Altering Sentence Structure, Part 3

Nearly a year ago I did a short series of posts on sentence structure. I want to revisit this subject because, quite frankly, I see in my editing, manuscripts heavily dependent upon one particular construction or the other, whatever the author favors.

I have my favorites, too, so I’m not faulting anyone for going back to their best-liked forms. The problem is when an author goes back too often or in a sequence.

My favorite construction is the compound verb. This one is sometimes hard to pick up on because each verb potentially has its own object and describing words or phrases. Here’s an example from book one of The Lore of Efrathah (and I didn’t have to look long to find this example—first page, first sentence of the second paragraph):

    He turned his back on the afternoon crowd milling about their parents’ beach-side condo and lowered his voice.

You might think that construction is nearly invisible. I’d agree. But five more like it become rhythmically similar and therefore noticeable.

Here’s a passage from Raven’s Ladder (WaterBrook) by Jeffrey Overstreet, the CSFF Blog Tour feature next week. In brackets after each sentence I’ve added a note about the structure.

    The urgent need for a hiding place was what had brought the two outcasts together. [complex – noun dependent clause] Krawg had been running to avoid arrest. [simple] Warney had run to escape his sisters. [simple] Seven sisters, in fact. [fragment] All grown, they had never left home or the parents who babied them, and they shared their mother’s loathing for Warney. [compound/begins with an adverb describing a participle]

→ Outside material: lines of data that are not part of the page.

(** Creating directories changes the content of no file. *)
Lemma mkdirs_keeps_files p q n n' c :
  mkdirs p n = Ok n' -> get_file q n = Ok c -> get_file q n' = Ok c.
Proof.
  revert q n n'. induction p as [|c0 p IH]; intros q [d|es] n'; simpl; try done.
  destruct (assoc c0 es) as [m|] eqn:Hm.
  - destruct (mkdirs p m) as [m'|] eqn:Hmk; [|done]. intros [= <-].
    destruct q as [|c1 q]; [done|]. rewrite !get_file_cons.
    destruct (String.eqb_spec c1 c0) as [->|Hc].
    + rewrite Hm, assoc_put_eq. by apply IH.
    + by rewrite (assoc_put_ne _ _ _ _ Hc).
  - intros [= <-]. destruct q as [|c1 q]; [done|]. rewrite !get_file_cons.
    destruct (String.eqb_spec c1 c0) as [->|Hc].
    + by rewrite Hm.
    + by rewrite (assoc_app_old _ _ _ _ Hc).
Qed.

(** A file is written only into a directory that exists. *)
Lemma put_file_needs_dir q name b n n' :
  put_file (q ++ [name]) b n = Ok n' -> is_dir q n = true.
Proof.
  unfold is_dir. revert n n'. induction q as [|c q IH]; intros [d|es] n'; try done.
  change ((c :: q) ++ [name])%list with (c :: (q ++ [name]))%list.
  destruct (q ++ [name])%list as [|c2 p] eqn:Hp; [destruct q; discriminate Hp|].
  rewrite put_file_below. cbn [find].
  destruct (assoc c es) as [m|]; [|done].
  destruct (put_file (c2 :: p) b m) as [m'|] eqn:Hput; [|done]. intros _.
  by apply (IH _ _ Hput).
Qed.
(** * product_loans: loan tracking ledger, loan transfer state machine,
      valuation tracker and resolution wizard

    A shallow embedding of the Odoo module [product_loans]
    ([models/loan_tracking_detail.py], [models/stock_picking.py],
    [wizard/loan_resolution_wizard.py]) and the properties of its
    specification.

    Conventions of the embedding.
    - A database table is the list of its rows in creation (id) order; a
      [search] filters the table and sorts the result by the model's
      [_order].
    - A method that reads and mutates records is a computation in the
      state-and-exception monad [M]: when it raises, the state reached
      so far is kept next to the exception (undoing it is the job of the
      enclosing transaction, which is outside the module).
    - [Float] fields (quantities, prices, costs) are rationals [Q], a
      rational standing for the float nearest to it; what the code
      adds, subtracts, multiplies or divides is rounded as Python
      rounds it (see [float]).  [Datetime] values are seconds and
      [Date] values are days, both [Z].
    - A [Many2one] that may be empty is an [option] of the row id.
    - An f-string prints a date or a datetime as its number ([pretty])
      and a float as a fraction. *)

From Stdlib Require Import ZArith QArith Qabs Ascii String List Lia Lqa.
From Stdlib Require Import Sorted Permutation.
From stdpp Require Import base option list strings pretty gmap.
(** * Decision and automation engine of CreditBeast

  Shallow embedding of the scoring, targeting, scheduling, retry, dunning
  and churn logic of [apps/api/services/lead_scoring.py],
  [apps/api/services/automation.py] and
  [apps/api/services/churn_prediction.py].

  Python floats are modelled as exact numbers: rationals [Q] where the code
  only adds, multiplies, divides and compares, reals [R] where it calls
  [math.exp].  Dicts read with [.get(key, default)] are records with
  [option] fields or association lists with the default written out. *)

From Stdlib Require Import String Ascii List Bool ZArith QArith Qround Qminmax Lqa Lia.
From Stdlib Require Import Sorted Reals Qreals Lra.
Import ListNotations.

Open Scope string_scope.

(** ** Python string helpers (ASCII)

  Rocq strings are byte strings: these are Python's [str] methods on ASCII
  text.  On other text Python's case mappings differ (['\u1e9e'.lower()] is
  ['\u00df'], whose [.title()] is ['Ss']), and nothing below is claimed there. *)
Module PyStr.

(** [str.lower] on ASCII letters. *)
Definition lower_ascii (c : ascii) : ascii :=
  let n := nat_of_ascii c in
  if (65 <=? n)%nat && (n <=? 90)%nat then ascii_of_nat (n + 32) else c.

Definition upper_ascii (c : ascii) : ascii :=
  let n := nat_of_ascii c in
  if (97 <=? n)%nat && (n <=? 122)%nat then ascii_of_nat (n - 32) else c.

Fixpoint map_str (f : ascii -> ascii) (s : string) : string :=
  match s with
  | EmptyString => EmptyString
  | String c r => String (f c) (map_str f r)
  end.

Definition lower (s : string) : string := map_str lower_ascii s.
Definition upper (s : string) : string := map_str upper_ascii s.

(** [str.isspace] on ASCII: space, \t \n \x0b \x0c \r and \x1c-\x1f. *)
Definition is_space (c : ascii) : bool :=
  let n := nat_of_ascii c in
  (n =? 32)%nat || ((9 <=? n)%nat && (n <=? 13)%nat)
  || ((28 <=? n)%nat && (n <=? 31)%nat).

Fixpoint lstrip (s : string) : string :=
  match s with
  | EmptyString => EmptyString
  | String c r => if is_space c then lstrip r else s
  end.

Fixpoint rev_str (s : string) (acc : string) : string :=
  match s with
  | EmptyString => acc
  | String c r => rev_str r (String c acc)
  end.

(** [str.strip()] *)
Definition strip (s : string) : string :=
  rev_str (lstrip (rev_str (lstrip s) EmptyString)) EmptyString.

(** Python truthiness of a string. *)
Definition truthy (s : string) : bool :=
  match s with EmptyString => false | _ => true end.

Fixpoint contains_char (c : ascii) (s : string) : bool :=
  match s with
  | EmptyString => false
  | String d r => if ascii_dec c d then true else contains_char c r
  end.

(** [s.split(sep)[1]] when [sep in s]: the text after the first [sep]
    up to the next one. *)
Fixpoint after_char (c : ascii) (s : string) : string :=
  match s with
  | EmptyString => EmptyString
  | String d r => if ascii_dec c d then r else after_char c r
  end.

Fixpoint upto_char (c : ascii) (s : string) : string :=
  match s with
  | EmptyString => EmptyString
  | String d r => if ascii_dec c d then EmptyString else String d (upto_char c r)
  end.

Definition split_second (c : ascii) (s : string) : string :=
  upto_char c (after_char c s).

Definition is_digit (c : ascii) : bool :=
  let n := nat_of_ascii c in (48 <=? n)%nat && (n <=? 57)%nat.

(** [re.sub(r'\D', '', s)] *)
Fixpoint digits_only (s : string) : string :=
  match s with
  | EmptyString => EmptyString
  | String c r => if is_digit c then String c (digits_only r) else digits_only r
  end.

(** [needle in hay] for strings. *)
Definition substr_in (needle hay : string) : bool :=
  match needle with
  | EmptyString => true
  | _ =>
    (fix go (h : string) : bool :=
       if String.prefix needle h then true
       else match h with EmptyString => false | String _ r => go r end) hay
  end.

(** [x in xs] for a list of strings. *)
Definition mem (x : string) (xs : list string) : bool :=
  existsb (String.eqb x) xs.

(** [d.get(k, '')] on an association list of strings. *)
Fixpoint get (k : string) (d : list (string * string)) : string :=
  match d with
  | [] => ""
  | (k', v) :: r => if String.eqb k k' then v else get k r
  end.

End PyStr.

(** ** Python numeric helpers on rationals *)
Module PyQ.
Open Scope Q_scope.

Definition lt (x y : Q) : bool := negb (Qle_bool y x).
Definition le (x y : Q) : bool := Qle_bool x y.

(** [max(a, b)] and [min(a, b)]: the first argument unless the second
    is strictly larger (smaller). *)
Definition max (a b : Q) : Q := if lt a b then b else a.
Definition min (a b : Q) : Q := if lt b a then b else a.

(** [round(x)] on an exact number: round half to even. *)
Definition round_half_even (q : Q) : Z :=
  let f := Qfloor q in
  let r := q - inject_Z f in
  if lt r (1 # 2) then f
  else if lt (1 # 2) r then (f + 1)%Z
  else if Z.even f then f else (f + 1)%Z.

(** [round(x, 2)] *)
Definition round2 (q : Q) : Q := Qmake (round_half_even (q * 100)) 100.

Definition of_nat (n : nat) : Q := inject_Z (Z.of_nat n).

(** [d.get(key, default)] on an optional field. *)
Definition get_or {A} (o : option A) (d : A) : A :=
  match o with Some x => x | None => d end.

End PyQ.

(** ** Lead scoring: [apps/api/services/lead_scoring.py] *)
Module LeadScoring.
Open Scope Q_scope.
Import PyStr.

(** A value of the lead dict: a string or [None].  The router
    [/leads/score] passes [lead_data.dict()] of a [LeadScoringRequest],
    so every optional field the request omits is present with [None]. *)
Inductive PyVal := PStr (s : string) | PNone.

    What was it exactly that had made his mother treat him as a curse? [complex – adjective dependent clause/question] Warney shuddered to think of the accusations. [simple] To comfort himself, he affirmed that it was crazy for a parent to hold a grudge for some damage done in childbirth. [complex – adverbial dependent clause/begins with an infinitive phrase]

Notice the variety. The passage contains three simple sentences and three complex sentences, but none of the latter are structured the same.

In addition, for the most part, the various constructions have been mixed together. In the first paragraph, however, two simple sentences are back to back.

The effect is to make those sentences stand out. They are shorter than the others, and they have parallel construction. That is, they both start with a proper noun, they both have a single action verb, and they both have infinitive phrases following that verb.

Here’s the take home: by varying sentence structure, an author can then intentionally and purposefully repeat a sentence structure for effect.

My suggestion is to save one manuscript revision specifically to look at your sentence structure. If nothing else, you’ll avoid getting stuck in a rut of favorites.


Filed under Sentence structure

2 responses to “Altering Sentence Structure, Part 3

  1. Colin

    I realise this is an old post referring to an older series. But I just wanted to say, it’s been very helpful to me as I read more about correct grammer usage in writing fiction, and wanted to thank you for the excellent way in which you have presented this subject.

  2. Old or new, Colin, it’s always encouraging to hear that something here has been helpful. Thank you for taking the time to give your feedback.